Am Fam Physician. 2022;106(4):458
Author disclosure: No relevant financial relationships.
On today's schedule, I have a follow-up visit with an Afghan woman who recently arrived in the United States. She has an anxiety disorder and dyspepsia. Because we are unable to get a Pashto-speaking interpreter, her husband translates. He is a professional interpreter for the U.S. Embassy, and it shows. Nevertheless, I feel uneasy discussing mental health issues with him interpreting, so I focus on her dyspepsia and refer her to our integrated behavioral health therapist.
My next patient is a 26-year-old speech therapist who presented two weeks ago with a right facial droop and vertigo. At the initial visit, I diagnosed her with Bell palsy with vestibular neuritis. She explains that her facial droop has improved 50%, but she still feels dizzy. My eyebrows rise when she says she now has diplopia with left gaze. I explain to her that double vision is not part of Bell palsy, and I recommend she go to the ER. I give her my personal cell number and ask her to call me if the ER doctor wants to discuss her symptoms.

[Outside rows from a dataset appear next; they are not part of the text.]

(** What is in the list of errors: exactly the violations. *)
Lemma validate_errors_iff (matrix : list (list string)) (e : CSVProcessor.ValidationError) :
  In e (CSVProcessor.errors (CSVProcessor.validateMatrix matrix))
  <-> (Z.of_nat (length matrix) <> CONFIG.I
       /\ e = CSVProcessor.row_count_error (Z.of_nat (length matrix)))
      \/ (exists (i : nat) row,
            nth_error matrix i = Some row /\ Z.of_nat (length row) <> CONFIG.T
            /\ e = CSVProcessor.column_count_error (Z.of_nat i) (Z.of_nat (length row)))
      \/ (exists (i j : nat) row cell,
            nth_error matrix i = Some row /\ nth_error row j = Some cell
            /\ CSVProcessor._isValidPriceLevel cell = false
            /\ e = CSVProcessor.cell_error (Z.of_nat i) (Z.of_nat j) cell).
Proof.
  unfold CSVProcessor.validateMatrix. cbn [CSVProcessor.errors].
  rewrite in_app_iff, in_flat_map. split.
  - intros [H|((i & row) & Hin & He)].
    + destruct (Z.eqb_spec (Z.of_nat (length matrix)) CONFIG.I); [contradiction|].
      destruct H as [<-|[]]. left. auto.
    + apply enumerate_In in Hin. destruct Hin as (n & -> & Hn).
      unfold CSVProcessor.row_errors in He. apply in_app_iff in He.
      destruct He as [He|He].
      * destruct (Z.eqb_spec (Z.of_nat (length row)) CONFIG.T); [contradiction|].
        destruct He as [<-|[]]. right. left. eauto.
      * unfold CSVProcessor.cell_errors in He. apply in_flat_map in He.
        destruct He as ((j & cell) & Hjc & He).
        apply enumerate_In in Hjc. destruct Hjc as (k & -> & Hk).
        destruct (CSVProcessor._isValidPriceLevel cell) eqn:Ev; [contradiction|].
        destruct He as [<-|[]]. right. right. exists n, k, row, cell. auto.
  - intros [(Hne & ->)|[(i & row & Hi & Hne & ->)|(i & j & row & cell & Hi & Hj & Hv & ->)]].
    + left. destruct (Z.eqb_spec (Z.of_nat (length matrix)) CONFIG.I); [contradiction|].
      left. reflexivity.
    + right. exists (Z.of_nat i, row). split; [apply enumerate_nth; exact Hi|].
      unfold CSVProcessor.row_errors. apply in_app_iff. left.
      destruct (Z.eqb_spec (Z.of_nat (length row)) CONFIG.T); [contradiction|].
      left. reflexivity.
    + right. exists (Z.of_nat i, row). split; [apply enumerate_nth; exact Hi|].
      unfold CSVProcessor.row_errors. apply in_app_iff. right.
      unfold CSVProcessor.cell_errors. apply in_flat_map.
      exists (Z.of_nat j, cell). split; [apply enumerate_nth; exact Hj|].
      rewrite Hv. left. reflexivity.
Qed.
(** * PyCIRCLean: the file checker of CIRCLean, embedded in Rocq

    A shallow embedding of [kittengroomer/helpers.py] (classes [FileBase]
    and [KittenGroomerBase]) and of [bin/filecheck.py] (classes [Config],
    [File], [GroomerLogger] and [KittenGroomerFileCheck]), followed by the
    properties of the classification pipeline, of the archive recursion and
    of the audit log.

    Conventions.
    - A Python [str] is a list of code points ([pystr]); literals are
      written [py "..."].
    - A method of [File] is a computation over [self] and the outside
      world ([FM]); a method of the groomer is a computation over the
      groomer's state ([GM]).  Both can raise a Python exception, and the
      state reached when the exception is raised is kept.
    - The libraries the program calls (libmagic, the [mimetypes] tables,
      olefile/oletools, officedissector, zipfile, PDFiD, exifread, Pillow,
      7z, the hash of a file) are not part of the repository: what they
      answer for a file is carried by the file ([verdicts]) or taken as a
      variable of the development ([MimeDB]). *)

From Stdlib Require Import List ZArith NArith Bool String Ascii Lia DecimalString
  Permutation.
Import ListNotations.

Set Warnings "-register-all".

Set Implicit Arguments.

(* ================================================================== *)
(** ** Python strings *)
(* ================================================================== *)

Module PyStr.

Definition pystr := list N.

Definition py (s : string) : pystr := map N_of_ascii (list_ascii_of_string s).

Fixpoint str_eqb (a b : pystr) : bool :=
  match a, b with
  | [], [] => true
  | x :: a', y :: b' => N.eqb x y && str_eqb a' b'
  | _, _ => false
  end.

(** [s.startswith(p)] *)
Fixpoint startswith (s p : pystr) : bool :=
  match p, s with
  | [], _ => true
  | _ :: _, [] => false
  | x :: p', y :: s' => N.eqb x y && startswith s' p'
  end.

(** [s.endswith(p)] *)
Definition endswith (s p : pystr) : bool := startswith (rev s) (rev p).

(** [sub in s] for two strings *)
Fixpoint contains (s sub : pystr) : bool :=
  startswith s sub ||
  match s with
  | [] => false
  | _ :: s' => contains s' sub
  end.

(** [x in l] for a string and a list, tuple or dict of strings *)
Definition str_mem (x : pystr) (l : list pystr) : bool := existsb (str_eqb x) l.

(** [s.replace(c, new)] where [c] is one character: the program calls
    [replace] with the right-to-left override only. *)
Definition replace_char (c : N) (new s : pystr) : pystr :=
  flat_map (fun x => if N.eqb x c then new else [x]) s.
(** [addDownloads], lines 76-120: the address of the copy and the heap
    after the call.  [copy[key]] is the timestamp when [key] is
    ["timestamp"]: a string has one value for each of its characters, and
    setting a property on one of them throws; it is [undefined], which has
    no values to walk, when the document has no such property (and [key]
    is none of [Object_prototype]). *)
Definition addDownloads (heap : Heap) (data : nat) (key : string)
    : option (nat * Heap) :=
  match structuredClone heap data with
  | Some (copy, heap') =>
      match heap' !! copy with
      | Some (Document timestamp collections) =>
          if bool_decide (key = "timestamp") then
            if bool_decide (timestamp = "") then Some (copy, heap') else None
          else
            match get key collections with
            | Some collection =>
                match heap' !! collection with
                | Some (Collection members) =>
                    match expandRecords heap' (Object_values members) with
                    | Some heap'' => Some (copy, heap'')
                    | None => None
                    end
                | _ => None
                end
            | None => None
            end
      | _ => None
      end
  | None => None
  end.

(** A record with the [downloads] the expander gives it. *)
Definition expanded (release : Release.t) : Release.t :=
  Release.mk (Release.version release) (Release.others release)
    (Some (downloadsFor (Release.version release))).

End Expander.

(** Reading a heap: the record at an address, and the records of the
    collection [document[key]], in walking order. *)
Definition recordAt (heap : Heap) (address : nat) : option Release.t :=
  match heap !! address with
  | Some (Record_ release) => Some release
  | _ => None
  end.

Definition recordsAt (heap : Heap) (document : nat) (key : string)
    : option (list Release.t) :=
  match heap !! document with
  | Some (Document _ collections) =>
      match get key collections with
      | Some collection =>
          match heap !! collection with
          | Some (Collection members) =>
              mapM (recordAt heap) (Object_values members)
          | _ => None
          end
      | None => None
      end
  | _ => None
  end.

(** A document as a JSON file gives it: every collection of the document is
    a collection of the heap, and every member of it a record. *)
Definition registryAt (heap : Heap) (document : nat) : Prop :=
  ∃ timestamp collections,
    heap !! document = Some (Document timestamp collections) ∧
    Forall (λ collection,
              ∃ members,
                heap !! collection = Some (Collection members) ∧
                Forall (λ member, is_Some (recordAt heap member))
                  (Object_values members))
      (Object_values collections).

(** How the copy at [copy] relates to the object of [source] at [address],
    in the heap [heap] that extends [source]: a member and its copy are the
    same record, or are both collections; a collection and its copy have the
    same keys and related members, or are the same record. *)
Definition memberCopy (source heap : Heap) (address copy : nat) : Prop :=
  length source ≤ copy ∧ copy < length heap ∧
  ((∃ release,
      source !! address = Some (Record_ release) ∧
      heap !! copy = Some (Record_ release)) ∨
   (∃ members members',
      source !! address = Some (Collection members) ∧
      heap !! copy = Some (Collection members'))).
(** * The printer and the parser on one octet *)

Lemma is_digit_spec c : is_digit c = true <-> 48 <= c <= 57.
Proof. unfold is_digit. rewrite andb_true_iff, !Z.leb_le. tauto. Qed.

(** The three shapes [write] produces, with the decimal digits named. *)
Lemma write_1 v : 0 <= v <= 9 -> write v = [48 + v].
Proof. intros. unfold write. repeat bdestruct_if; try lia. done. Qed.

Lemma write_2 d u :
  1 <= d <= 9 -> 0 <= u <= 9 -> write (10 * d + u) = [48 + d; 48 + u].
Proof.
  intros. unfold write. repeat bdestruct_if; try lia. repeat f_equal; zdiv.
Qed.

Lemma write_3 h d u :
  1 <= h <= 9 -> 0 <= d <= 9 -> 0 <= u <= 9 ->
  write (100 * h + 10 * d + u) = [48 + h; 48 + d; 48 + u].
Proof.
  intros. unfold write. repeat bdestruct_if; try lia. repeat f_equal; zdiv.
Qed.

Lemma octet_digits v :
  is_byte v ->
  0 <= v <= 9
  \/ (exists d u, 1 <= d <= 9 /\ 0 <= u <= 9 /\ v = 10 * d + u)
  \/ (exists h d u, 1 <= h <= 9 /\ 0 <= d <= 9 /\ 0 <= u <= 9 /\
        v = 100 * h + 10 * d + u).
Proof.
  unfold is_byte. intros H.
  destruct (Z.le_gt_cases v 9); [lia|]. right.
  destruct (Z.le_gt_cases v 99); [left; exists (v / 10), (v mod 10) | right];
    [|exists (v / 100), (v mod 100 / 10), (v mod 10)]; repeat split; zdiv.
Qed.

(** Case analysis on the shape of an octet. *)
Ltac octet_cases H :=
  destruct (octet_digits _ H) as
    [?|[(?d & ?u & ? & ? & ->)|(?h & ?d & ?u & ? & ? & ? & ->)]];
  [rewrite write_1 by lia | rewrite write_2 by lia | rewrite write_3 by lia].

I hear through the door, “Hi Honey! How have you been?” I recognize the voice immediately as that of Maria, a 78-year-old patient from El Salvador with hypothyroidism and mild dementia. She is gregarious and calls everyone “Honey.” I can't help but smile when I hear her voice. Her youngest son accompanies her to her appointments. He is soft-spoken and patiently explains everything to his mother. The medical assistant remarks, “When I get old, I want to be treated by my children like that!”
I am in the respiratory clinic this afternoon and examine a 19-year-old with fever, cough, body aches, nausea, and vomiting. This patient is one of thousands detained at the Texas-Mexico border and then sent to Washington, D.C., on a bus that arrived last week. I perform a rapid COVID-19 test and a urine pregnancy test, both of which are positive. The patient knew she was pregnant, and she begins to cry. She left Guatemala to reunite with her husband in New York City, but she was raped by the men accompanying her. Her husband no longer wants her to come to meet him, and she doesn't know where she will go. I call the social services team for help.
I receive a text message from the patient I sent to the ER earlier today: “I'm at the ER, and they want to discharge me.” I responded, “What did they say you have?” The patient texted, “Bell palsy.” I quickly tapped on my phone, “Did they do an MRI?” She responded, “They said they don't do emergency MRIs.” I then messaged, “Ask the doctor to explain what cranial nerves are involved, and if Bell's can cause all of your symptoms.”
My phone vibrates in my pocket. It is a physician from the University Hospital. “Dr. Hayashi, I'm the attending in the ER. Thanks for sending us your patient. We had a very good in-service with the residents on cranial nerves. We did an MRI, and it looks like MS. The neurology team is with her, and she will most likely be admitted.”